竜司郎はバックホウとダンプに目を配りつつ、自らもスコップを振るい、バックホウオペレーターの刃先誘導員に従事していた。
「ノルドさん! 次、モリンくんのリヤカーにお願い」
「分かった!」
順番待ちのマリーナとモリンが、竜司郎が設置した積み込みスペースに魔導バイクを移動した。積み込みスペースは、カラーコーンの代わりに杭に旗を差して目印とし、それらを等間隔に赤布を結び付けたロープでつないでいた。
竜司郎は、なによりもまず、バックホウのバケット旋回範囲に、異世界人が入り込み過ぎないように配慮したのだ。
重機に馴染みのある現代人はおろか、現役の土木作業員でも、重機との接触事故は後を絶たないのだ。まして今魔導重機に乗っているのは、搭乗して二日目の異世界人である。
竜司郎がかつて現場で運用していたよりも、慎重になるのは当然と言えた。
実の所、魔導バックホウも、魔導4tダンプも、稼働範囲内でならば、竜司郎の意思一つで停止から強制格納までおこなえる。だが、事故というのはきまって当事者の目が行き届いていない瞬間に起こるものなのだ。
いくら安全装備が充実していたとしても、過信は禁物、である。
「おっけノルドさん! 積載限界ッス」
「頼む!」
マリーナはモリンと目で同意すると、魔導バイクのスロットをゆっくりと回した。魔導バイクの後部につないでいるリヤカーはモリンが展開した物ではなく、元々現場で使われていたものを、魔導バイク用に即席で改造したものである。
当然重量物を乗せたままでの高速移動に耐えうるはずもなく、乗り物スキルのような地形の凹凸に順応した機能も備えていない。500m先の集積場までの移動は、あくまで低速で”かっ飛ばす”などもってのほかなのだ。
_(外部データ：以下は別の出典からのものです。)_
Definition sample_op : record_op := OpSwap "ready:a" (Some "x") "y" zero_time.
Lemma sample_op_run : (run_op sample_store sample_op sample_world).1 = (Flag true, Ok tt).
Proof. vm_compute. reflexivity. Qed.
Lemma vault_transactional_witness : ∃ w', transaction sample_store sample_op (Flag true) (Ok tt) sample_world w'.
Proof.
  assert (Hf : locked sample_world = false) by reflexivity. assert (Hn : valid_text (op_name sample_op)) by (vm_compute; reflexivity).
  pose proof (vault_transactional (W := vault_world) sample_store vwTemps sample_op sample_world Hf Hn) as Ht. pose proof sample_op_run as Hr.
  destruct (run_op sample_store sample_op sample_world) as [[out r] w']. cbn [fst] in Hr. injection Hr as -> ->. exists w'.
  destruct Ht as [_ [(_ & Ht & _)|Ht]]; [destruct (Ht eq_refl)|exact Ht].
Defined.
Lemma sample_state_ok : state_ok sample_state.
Proof.
  apply put_ok; [reflexivity|]. split; [|done]. split; [change (- 2 ^ 63 <= 2 < 2 ^ 63)%Z; lia| | |]; intros k x E; cbn in E; by rewrite lookup_empty in E.
Qed.
Lemma sample_key_valid : valid_key sample_key = true.
Proof. vm_compute. reflexivity. Qed.
Lemma sample_size : len (seal_vault sample_key (letters 12) sample_state) <= maxVaultBytes.
Proof. apply N.leb_le. vm_compute. reflexivity. Qed.
Lemma vault_sealed_witness : open_vault sample_key (seal_vault sample_key (letters 12) sample_state) = Ok sample_state.
Proof.
  destruct (vault_sealed sample_key sample_key_valid) as (_ & _ & Hback). exact (Hback (letters 12) sample_state sample_state_ok (length_letters 12) sample_size).
Defined.
Definition target_fields : list (field wireTarget) :=
  [mk_field "providerId" decode_string wtProviderID set_wtProviderID;
   mk_field "origin" decode_string wtOrigin set_wtOrigin;
   mk_field "spaceUri" decode_string wtSpaceURI set_wtSpaceURI;
   mk_field "repoDid" decode_string wtRepoDID set_wtRepoDID;
   mk_field "epoch" decode_string wtEpoch set_wtEpoch;
   mk_field "authorityCertificateSha256" decode_string wtCertificate set_wtCertificate].
Definition message_field {S} (get : S → option string) (set : S → option string → S) : field S :=
  mk_field "message" (decode_strict [sole_field "raw" decode_bytes]) get set.
Definition capability_fields : list (field (Z * wireTarget)) :=
  [mk_field "version" decode_int64 fst (λ s x, (x, s.2));
   mk_field "target" (decode_strict target_fields) snd (λ s x, (s.1, x))].
Definition mirror_fields : list (field mirrorRequest) :=
  [mk_field "version" decode_int64 mqVersion set_mqVersion;
   mk_field "target" (decode_strict target_fields) mqTarget set_mqTarget;
   mk_field "recipientDid" decode_string mqRecipientDID set_mqRecipientDID;
   mk_field "mailbox" decode_string mqMailbox set_mqMailbox;
   message_field mqRaw set_mqRaw].
Definition capture_fields : list (field captureRequest) :=
  [mk_field "version" decode_int64 cqVersion set_cqVersion;
   mk_field "target" (decode_strict target_fields) cqTarget set_cqTarget;
   mk_field "recipientDid" decode_string cqRecipientDID set_cqRecipientDID;
   mk_field "mailbox" decode_string cqMailbox set_cqMailbox;
   mk_field "keywords" (decode_array decode_string "") cqKeywords set_cqKeywords;
   mk_field "sourceKey" decode_string cqSourceKey set_cqSourceKey;
   message_field cqRaw set_cqRaw].
Definition inventory_fields : list (field inventoryRequest) :=
  [mk_field "version" decode_int64 iqVersion set_iqVersion;
   mk_field "target" (decode_strict target_fields) iqTarget set_iqTarget;
   mk_field "cursor" decode_string iqCursor set_iqCursor;
   mk_field "limit" decode_int64 iqLimit set_iqLimit].
Definition mutation_fields : list (field stateMutation) :=
  [mk_field "fingerprint" decode_string smFingerprint set_smFingerprint;
   mk_field "expectedRevision" (decode_uint 64) smExpectedRevision set_smExpectedRevision;
   mk_field "operationId" decode_string smOperationID set_smOperationID;
   mk_field "mailbox" decode_string smMailbox set_smMailbox;
   mk_field "keywords" (decode_array decode_string "") smKeywords set_smKeywords;
   mk_field "tombstoned" decode_bool smTombstoned set_smTombstoned].
Definition state_fields : list (field (Z * wireTarget * stateMutation)) :=
  [mk_field "version" decode_int64 (λ s, s.1.1) (λ s x, (x, s.1.2, s.2));
   mk_field "target" (decode_strict target_fields) (λ s, s.1.2) (λ s x, (s.1.1, x, s.2));
   mk_field "mutation" (decode_strict mutation_fields) snd (λ s x, (s.1, x))].

Definition zero_target : wireTarget := MkWireTarget "" "" "" "" "" "".
Definition no_strings : backed string := Backed None [].
Definition strings_of (b : backed string) : list string := elems (bkVisible b).
Definition raw_of (raw : option string) : string := default "" raw.

(** [decodeStrict] of a body whose reader fails after [maxRequestBytes]. *)
Definition decodeStrict {S} (fields : list (field S)) (body : reader) (zero : S) : option S :=
  decode_body fields maxRequestBytes body zero.

(** ** Checks *)

Definition canonicalMailbox (value : string) : string :=
  if String.eqb value "" || String.eqb (fold_name value) (fold_name "inbox") then "INBOX"
  else if String.eqb (fold_name value) (fold_name "junk") then "Junk"
  else "".
End wire.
「少し前に出ます。周囲の皆さん、気を付けてください」
ノルドがバックホウのスピーカーから注意を促した。クローラーを動かす時は必ず周囲に周知する。これも竜司郎の指示である。少し前進し、次の掘削範囲まで移動するノルド。
街道の石畳を傷つけないようにバケットを翻しつつ、出来るだけバケット一杯に土砂を掘削する作業は、やはり搭乗二日目のオペレーターは難しい。
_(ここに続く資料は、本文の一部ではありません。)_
(* ===== verification/Captured.v ===== *)
(** * What the shadow agent promises

    A receipt of the shadow agent says that the message is held with exactly the bytes of the
    request, and, for a capture, that it is the one live version of its source.  The pages of an
    inventory make up the whole mailbox.  Proved from the laws of the repository interface. *)
From S2P Require Import ShadowAgent.
From S2P Require Import Prelude Sha256 GoStd Syntax Unicode Json Time Decode Car Client Http Mailbox Repository Memory State.

(** ** Strings of a request are valid UTF-8 *)

Section decoded.
Context `{CaseOrbits}.

Definition capture_texts (input : captureRequest) : Prop :=
  Forall valid_text (elems (bkVisible (cqKeywords input)) ++ bkHidden (cqKeywords input)).

Lemma capture_fields_keep : Forall (keeps capture_texts) capture_fields.
Proof.
  repeat apply Forall_cons_2; [..|apply Forall_nil_2].
  5: { eapply keeps_mk; [intros j a a'; by apply decode_array_keeps, decode_string_valid|by intros s|by intros s a _]. }
  all: apply (keeps_mk _ (λ _, True)); done.
Qed.

Lemma decoded_texts body input : decodeStrict capture_fields body zero_capture = Some input → Forall valid_text (strings_of (cqKeywords input)).
Proof.
  unfold decodeStrict, Broker.decode_body, Broker.decodeRecord, decode_strict. destruct (read_limited _ _) as [data failed].
  destruct (failed || _); [done|]. destruct (parse data) as [j|] eqn:Ej; [|done]. destruct (known _ _); [|done]. intros Hd.
  assert (Hk : capture_texts input).
  { apply (decode_struct_keeps _ _ _ _ _ capture_fields_keep (parse_valid _ _ Ej) Hd). constructor. }
  by apply Forall_app in Hk as [? _].
Qed.
End decoded.

Lemma capture_operation_text name keywords : valid_text (capture_operation name keywords).
Proof.
  apply ascii_utf8. unfold capture_operation, rawSHA256. rewrite all_bytes_app. apply andb_true_iff. split; [done|].
  eapply all_bytes_impl; [|apply hex_encode_bytes]. intros c. unfold is_lower_hex.
  rewrite orb_true_iff, !andb_true_iff, !N.leb_le, N.ltb_lt. lia.
Qed.

Lemma sameStrings_eq l1 l2 : sameStrings l1 l2 = true ↔ l1 = l2.
Proof.
  revert l2. induction l1 as [|x l1 IH]; intros [|y l2]; cbn [sameStrings]; try done.
  rewrite andb_true_iff, String.eqb_eq, IH. split; [by intros [-> ->]|by intros [= -> ->]].
Qed.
それでも時折現れる数十キロ~百キロ超えの岩を、数人で抱えたり、人力の揚重機を備え付けて、手押し車やリヤカーに積載するのにくらべれば、バックホウでの作業は遥かに効率的だった。
ノルドは”刃先誘導員”竜司郎の指示どおり、魔導バックホウに備え付けられた排土板のそばまで岩を寄せた。
「チャコさん、ノルドさんの誘導、頼みます!」
「おっけーーりゅうっち!」
後部座席のチャコはサムズアップで応じ、後部座席から乗り出した。
「いい? ノルっち、バケットの甲はなるべく地面と水平に、で、アームをゆっくり手前によせて……そうそう! で、バケットだけをクリっとまくる!」
ノルドはチャコの指示通り、バケットを翻して岩を掬った。ゴロンっと岩がバケット内に納まると、チャコとノルドはサムズアップ同士をコツンとあわせた。ノルドは慎重にバケットを旋回させて、リヤカーの荷台までバケットを寄せる。
「『軽量 強化一段』」
マーカスが愛用の棍杖の先に魔力を込め、バケットの岩に『軽量』の魔法を施した。彼ほどの力量の魔術師なら、同じ生活魔法でも一般人よりも消費魔力を抑えて発動が可能なのだ。
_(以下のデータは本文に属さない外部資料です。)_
(** X17: with the gap threshold still unset, a day of more than 4 and more
    than [min_number_of_datapoints] samples that starts and ends within
    [first_last_limit] raises a type error instead of a verdict. *)
Theorem X17_unset_gap_threshold_raises (c : config) (cst : list template_row)
  (day : list sample) (min_points : Z) (first last : timed) :
  hole_size_threshold c = None ->
  min_number_of_datapoints c = Some min_points ->
  (Z.of_nat (List.length day) > min_points)%Z ->
  (4 < List.length day)%nat ->
  let day_data := sort by_day_time (add_daytime (Plain day)) in
  first_item day_data = Ok first -> last_item day_data = Ok last ->
  power (base first) <= first_last_limit c ->
  power (base last) <= first_last_limit c ->
  evaluate_day c cst day = Raise TypeError.
Proof.
  intros Hh Hmp Hlen H4 day_data Hf Hl Pf Pl. unfold evaluate_day.
  rewrite Hmp. cbn [required bind]. fold day_data. rewrite Hf, Hl.
  cbn [bind].
  destruct (Z.gtb_spec (Z.of_nat (List.length day)) min_points); [|lia].
  apply Qle_bool_iff in Pf, Pl. rewrite Pf, Pl. cbn [andb].
  unfold _bad_holes_check. cbn [add_daytime]. rewrite Hh.
  set (array := map day_time (sort by_day_time day_data)).
  assert (List.length array = List.length day) as Ha.
  { unfold array, day_data. cbn [add_daytime].
    now rewrite length_map, !length_sort, length_map. }
  rewrite Ha. destruct (Nat.ltb_spec 4 (List.length day)); [|lia].
  assert (diffs array <> []) as Hne.
  { intros E. apply (f_equal (@List.length Q)) in E.
    rewrite length_diffs, Ha in E. simpl in E. lia. }
  destruct (np_max_spec _ Hne) as (mh & -> & _). reflexivity.
Qed.

Lemma evaluate_day_total (c : config) (cst : list template_row)
  (day : list sample) :
  min_number_of_datapoints c <> None ->
  hole_size_threshold c <> None ->
  max_dist c <> None ->
  n_max_exceeds c <> None ->
  day <> [] ->
  exists v, evaluate_day c cst day = Ok v.
Proof.
  intros Hmp Hh Hmd Hnm Hday. unfold evaluate_day.
  destruct (min_number_of_datapoints c) as [mp|]; [|congruence].
  destruct (hole_size_threshold c) as [thr|] eqn:Eh; [|congruence].
  destruct (max_dist c) as [md|]; [|congruence].
  destruct (n_max_exceeds c) as [nm|]; [|congruence].
  cbn [required bind].
  destruct (_ >? _)%Z; [|now eexists].
  set (day_data := sort by_day_time (add_daytime (Plain day))).
  assert (List.length day_data = List.length day) as Hlen.
  { unfold day_data. cbn [add_daytime]. now rewrite length_sort, length_map. }
  assert (day_data <> []) as Hne.
  { intros E. rewrite E in Hlen. destruct day; [congruence|discriminate]. }
  assert (exists first, first_item day_data = Ok first) as [first ->].
  { destruct day_data; [congruence|]. now eexists. }
  assert (exists last, last_item day_data = Ok last) as [last ->].
  { unfold last_item. destruct (rev day_data) eqn:E; [|now eexists].
    apply (f_equal (@rev timed)) in E. rewrite rev_involutive in E.
    now rewrite E in Hne. }
  cbn [bind]. destruct (_ && _); [|now eexists].
  unfold _bad_holes_check. cbn [add_daytime].
  set (array := map day_time (sort by_day_time day_data)).
  destruct (Nat.ltb_spec 4 (List.length array)) as [H4|H4].
  - assert (diffs array <> []) as Hd.
    { intros E. apply (f_equal (@List.length Q)) in E.
      rewrite length_diffs in E. simpl in E. lia. }
    destruct (np_max_spec _ Hd) as (mh & -> & _). cbn [bind].
    destruct (Qlt_bool mh thr); cbn [bind]; [|now eexists].
    destruct (corr_gt _ _); [|now eexists].
    destruct (_check_distance _ _ _); now eexists.
  - cbn [bind]. now eexists.
Qed.

(** X18: with every threshold set, the verdict on a non-empty day is never
    an error. *)
Theorem X18_evaluate_day_never_raises (c : config) (cst : list template_row)
  (day : list sample) :
  min_number_of_datapoints c <> None ->
  hole_size_threshold c <> None ->
  max_dist c <> None ->
  n_max_exceeds c <> None ->
  day <> [] ->
  exists v, evaluate_day c cst day = Ok v.
Proof. apply evaluate_day_total. Qed.

Lemma corr_gt_monotone (x y : list Q) (t t' : Q) :
  List.length x = List.length y -> t <= t' ->
  corr_gt (corrcoef x y) t' = true -> corr_gt (corrcoef x y) t = true.
Proof.
  intros Hlen Ht H. apply corr_gt_pearson in H; [|exact Hlen].
  apply corr_gt_pearson; [exact Hlen|].
  destruct H as (rho & E & Hr). exists rho. split; [exact E|].
  apply Qle_Rle in Ht. lra.
Qed.

(** X19: loosening thresholds never loses a day.  If a configuration is at
    least as permissive as another in every threshold (fewer points
    required, higher start/end limit, larger gap allowed, lower correlation
    required, larger deviation and more exceeding pairs allowed), every day
    accepted under the stricter one is accepted under it, with the same
    frame. *)
Theorem X19_gate_monotone (c c' : config) (cst : list template_row)
  (day : list sample) (rec : list clear_sky_row)
  (mp mp' nm nm' : Z) (h h' md md' : Q) :
  min_number_of_datapoints c = Some mp ->
  min_number_of_datapoints c' = Some mp' -> (mp <= mp')%Z ->
  first_last_limit c' <= first_last_limit c ->
  hole_size_threshold c = Some h ->
  hole_size_threshold c' = Some h' -> h' <= h ->
  corr_threshold c <= corr_threshold c' ->
  max_dist c = Some md -> max_dist c' = Some md' -> md' <= md ->
  n_max_exceeds c = Some nm -> n_max_exceeds c' = Some nm' -> (nm' <= nm)%Z ->
  evaluate_day c' cst day = Ok (Some rec) ->
  evaluate_day c cst day = Ok (Some rec).
Proof.
  intros Hmp Hmp' Lmp Llim Hh Hh' Lh Lct Hmd Hmd' Lmd Hnm Hnm' Lnm H.
  apply evaluate_day_inversion in H. cbv zeta in H.
  destruct H as (Hg & md0 & nm0 & E1 & E2 & Hgt & Hcd & ->).
  rewrite Hmd' in E1. rewrite Hnm' in E2.
  injection E1 as <-. injection E2 as <-.
  assert (gated c day) as Hg0.
  { destruct Hg as (mp0 & first & last & hs & Gm & Gl & Gf & Gla & Pf & Pl & Gh).
    rewrite Hmp' in Gm. injection Gm as <-.
    cbv zeta in *. rewrite Hh' in Gh.
    unfold _bad_holes_check in Gh.
    exists mp, first, last, hs. rewrite Hh. unfold _bad_holes_check.
    split; [exact Hmp|]. split; [lia|]. split; [exact Gf|].
    split; [exact Gla|].
    split; [eapply Qle_trans; eauto|]. split; [eapply Qle_trans; eauto|].
    destruct (_ <? _)%nat; [|discriminate Gh].
    destruct (np_max _) as [mh|]; cbn [bind] in *; [|discriminate Gh].
    destruct (Qlt_bool mh h') eqn:Eq; [|discriminate Gh].
    apply Qlt_bool_iff in Eq.
    assert (Qlt_bool mh h = true) as ->.
    { apply Qlt_bool_iff. eapply Qlt_le_trans; eauto. }
    exact Gh. }
  rewrite (evaluate_day_gated c cst day md nm Hg0 Hmd Hnm).
  apply corr_gt_monotone with (t := corr_threshold c) in Hgt;
    [|now rewrite !length_map | exact Lct].
  rewrite Hgt. cbn [andb].
  pose proof (check_distance_monotone _ _ _ _ _ Lmd Lnm Hcd) as Hc.
  unfold _check_distance in Hc. rewrite Z.gtb_ltb in Hc.
  destruct (Z.ltb_spec nm (Z.of_nat (List.length (exceeds
      (compare_day (sort by_day_time (add_daytime (Plain day))) cst) md))));
    [discriminate Hc|].
  destruct (Z.leb_spec (Z.of_nat (List.length (exceeds
      (compare_day (sort by_day_time (add_daytime (Plain day))) cst) md))) nm);
    [reflexivity | lia].
Qed.

Lemma X15_accepted_day_witness :
  exists rec,
    evaluate_day (tuned (30 * us_per_day))
      (get_clearskytemplate (Plain (bell_day 1 1)) (9 # 10)
         (Some 1%positive) (Some 1%positive)) (bell_day 1 1)
    = Ok (Some rec) /\
    gated (tuned (30 * us_per_day)) (bell_day 1 1) /\
    Permutation (map (fun r => base (row r)) rec) (bell_day 1 1).
Proof.
  assert (exists rec,
             evaluate_day (tuned (30 * us_per_day))
               (get_clearskytemplate (Plain (bell_day 1 1)) (9 # 10)
                  (Some 1%positive) (Some 1%positive)) (bell_day 1 1)
             = Ok (Some rec)) as [rec E]
      by (eexists; vm_compute; reflexivity).
  exists rec. split; [exact E|].
  destruct (X15_accepted_day_passed_gate _ _ _ _ E) as (Hg & _ & Hp & _).
  now split.
Defined.

Lemma X16_rejected_by_gate_witness :
  evaluate_day (tuned (30 * us_per_day)) [] (skipn 1 (bell_day 1 1))
  = Ok None.
Proof.
  eapply (proj2 (X16_rejected_by_gate (tuned (30 * us_per_day)) []
                   (skipn 1 (bell_day 1 1)) 4 eq_refl)).
  - vm_compute. reflexivity.
  - vm_compute. reflexivity.
  - left. reflexivity.
Defined.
既に二十個近い岩に『軽量』の魔法をかけているマーカスだが、特に疲れた素振りもない。
マーカスが棍杖を掲げると、それを合図にノルドはゆっくりとバケットを開き、リヤカーに岩を載せた。
丁度昼休憩に入る直前、一台の馬車がやってきた。
馬車から降りて来たのはデリオと、デリオに支えられたボンゴスであった。移動補助を車椅子から松葉杖に変更してる。回復は順調なようだった。
「応! 調子よさそうじゃねえか!」
ボンゴスとデリオの来報を合図に、工夫たちは昼休憩をとることにした。